Despite being widely described as a “tax rort for rich investors”, negative gearing is not a tax concession, as Dr Danika Wright explains. However, it does encourage over-investment and over-leveraging in Australia’s housing market.

Consequently, while not the only reason for increasing house prices and affordability issues in some locations, negative gearing has become a focal point in an election year for tax reform debate and a review of housing policy.

From Waleed Aly to the prime minister on his own blog, negative gearing is generating much talk without context.

Where does the idea come from?

Gearing describes the use of borrowing to finance an investment. When the interest costs of servicing that borrowing exceed the net income of the investment, it is said to be negatively geared.

The idea underlying negative gearing is relatively straightforward: when an individual (or business) incurs costs associated with generating income, those costs are tax-deductiblefrom income.

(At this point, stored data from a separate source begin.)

(** The parts of the work item, by their effect on the device: [command_exit]
    ends in the given state with no current command. *)
Lemma flow_exit_spec cdev w s m d' w' k' :
  0 <= s <= MIC_STATE_LAST → flow_state (flow_exit cdev w s m) = Some (d', w', k') →
  k' = WIdle ∧ state d' = s ∧ state_msg d' = m ∧ previous_state d' = state cdev ∧
  current d' = Current MIC_CMD_NONE (received_online (current cdev)) (abort (current cdev)) ∧
  (is_module_locked d' = true → unlocked_state s = false) ∧
  ((∀ w, fst (try_module_get w) = true) → unlocked_state s = false → is_module_locked d' = true).
Proof.
  intros Hs. unfold flow_exit, command_exit.
  destruct (cosm_switch_to_state cdev w s m) as [d1 w1] eqn:E. cbn. intros [= <- <- <-].
  destruct (switch_spec _ _ _ _ _ _ Hs E) as (?&?&?&Hc&?&?&?&?). cbn. rewrite Hc. auto 10.
Qed.

(** ** The invariant *)

Definition lock_ok (d : cosm_device) : Prop :=
  (is_module_locked d = true → unlocked_state (state d) = false) ∧
  ((∀ w, fst (try_module_get w) = true) →
     unlocked_state (state d) = false → is_module_locked d = true).

Record inv (s : sys) : Prop := {
  inv_state : 0 <= state (dev s) <= MIC_STATE_LAST;
  inv_lock : lock_ok (dev s);
  inv_idle : wk s = WIdle → (∀ c, rq s ≠ RCancelling c) →
    id (current (dev s)) = MIC_CMD_NONE ∧ stable (state (dev s));
  inv_busy : wk s ≠ WIdle → valid (id (current (dev s)));
  inv_queued : wk s = WQueued → forced (id (current (dev s))) = false →
    is_command_allowed (state (dev s)) (id (current (dev s))) = true;
  inv_polling c st t m : wk s = WPolling c st t m →
    c = id (current (dev s)) ∧
    (temporal_state (command_entry c) ≠ MIC_STATE_UNKNOWN →
       state (dev s) = temporal_state (command_entry c));
  inv_abort : abort (current (dev s)) = true → ∃ c, rq s = RCancelling c ∧ forced c = true;
  inv_cancel c : rq s = RCancelling c → valid c ∧
    (forced c = false → wk s = WIdle ∧ id (current (dev s)) = MIC_CMD_NONE ∧
                        is_command_allowed (state (dev s)) c = true);
}.

Lemma probed_inv d w : inv (Sys (probed d w) w WIdle RNone).
Proof.
  unfold probed, cosm_lock_module. cbn.
  destruct (try_module_get w) as [[] w1] eqn:Ht; cbn; split; cbn;
    try (intros; congruence); try (unfold stable, lock_ok; cbn;
      unfold MIC_STATE_LAST, MIC_STATE_BOOTING_FIRMWARE, MIC_STATE_UNKNOWN, MIC_STATE_SHUTDOWN;
      auto with lia); split; try done.
  intros Hg. specialize (Hg w). by rewrite Ht in Hg.
Qed.

(** Steps that change only fields the invariant does not read. *)
Lemma inv_frame d d' w w' k r :
  state d' = state d → is_module_locked d' = is_module_locked d →
  id (current d') = id (current d) → abort (current d') = abort (current d) →
  inv (Sys d w k r) → inv (Sys d' w' k r).
Proof.
  intros E1 E2 E3 E4 [I1 I2 I3 I4 I5 I6 I7 I8]; split; cbn in *;
    unfold lock_ok in *; rewrite ?E1, ?E2, ?E3, ?E4; auto.
Qed.

Lemma guards_cases d c r d' : set_command_guards d c = (r, d') →
  (forced c = true ∧ r = None ∧ d' = set_abort d true) ∨
  (forced c = false ∧ d' = d ∧
     (r = None → id (current d) = MIC_CMD_NONE ∧ is_command_allowed (state d) c = true)).
Proof.
  unfold set_command_guards, forced.
  destruct (has_flag (command_entry c) MIC_CMD_FLAG_ABORT_CURRENT); [intros [= <- <-]; auto|].
  destruct (is_command_already_executed d _); [intros [= <- <-]; by right|].
  destruct (Z.eqb_spec (id (current d)) MIC_CMD_NONE); cbn; [|intros [= <- <-]; by right].
  destruct (is_command_allowed (state d) c) eqn:E; cbn; intros [= <- <-]; right; auto.
  done.
Qed.

Lemma forced_valid c : 0 <= c <= MIC_CMD_LAST → forced c = true → valid c.
Proof.
  intros Hc Hf. unfold valid, MIC_CMD_NONE. enough (c ≠ 0) by lia. by intros ->.
Qed.

Lemma allowed_valid s c : 0 <= s <= MIC_STATE_LAST → 0 <= c <= MIC_CMD_LAST →
  is_command_allowed s c = true → valid c.
Proof.
  intros Hs Hc Ha. unfold valid, MIC_CMD_NONE. enough (c ≠ 0) by lia. intros ->.
  change 0 with MIC_CMD_NONE in Ha. by rewrite (none_not_allowed s Hs) in Ha.
Qed.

As it is applied to investment properties in Australia, when interest costs of the mortgage exceed the net rental income of the property (that is, it is negatively geared) then the net loss on the investment property may be used by an individual to offset their ordinary wage income.

This is because, under the current rules in Australia, investment property losses are not “quarantined”. That is, the losses on an investment property are not only tax-deductible against the income from the investment property. As a result, the higher your total income, the greater the tax-minimisation benefit of negative gearing.

Quarantining losses is a major point of difference in the application of negative gearing in Australia to the rest of the world, and a key area that previous reforms in Australia have targeted.

Picture of model houses

International examples

Compared to the rest of the world, Australia’s negative gearing policy is one of the most generous to property investors.

Of OECD countries, New Zealand and Japan have the most similar treatment of negative gains to Australia. In these countries, negative gearing is allowed with relatively few restrictions.

On the other hand, the United Kingdom applies strict quarantining rules to loss-making properties. Investment property losses may be applied to the pool of income from investment properties and carried forward, but the losses may not be deducted against wages (i.e. non-passive income).

However, this summary should be treated with extreme caution. An international comparison of negative gearing treatment is incomplete without also examining the rules for capital gains and other housing market distinctions such as owner-occupier versus investment properties and new versus existing developments.

In the United States, while not a system to aspire to, even interest on owner-occupied housing is fully tax-deductible against ordinary income. By contrast, in Sweden, tax deductions from negative gearing of rental properties are permitted (although quarantined with income from other capital assets), but imputed rents from owner-occupied housing are taxed.

The net welfare gains are cumbersome to measure and entwined with government policy.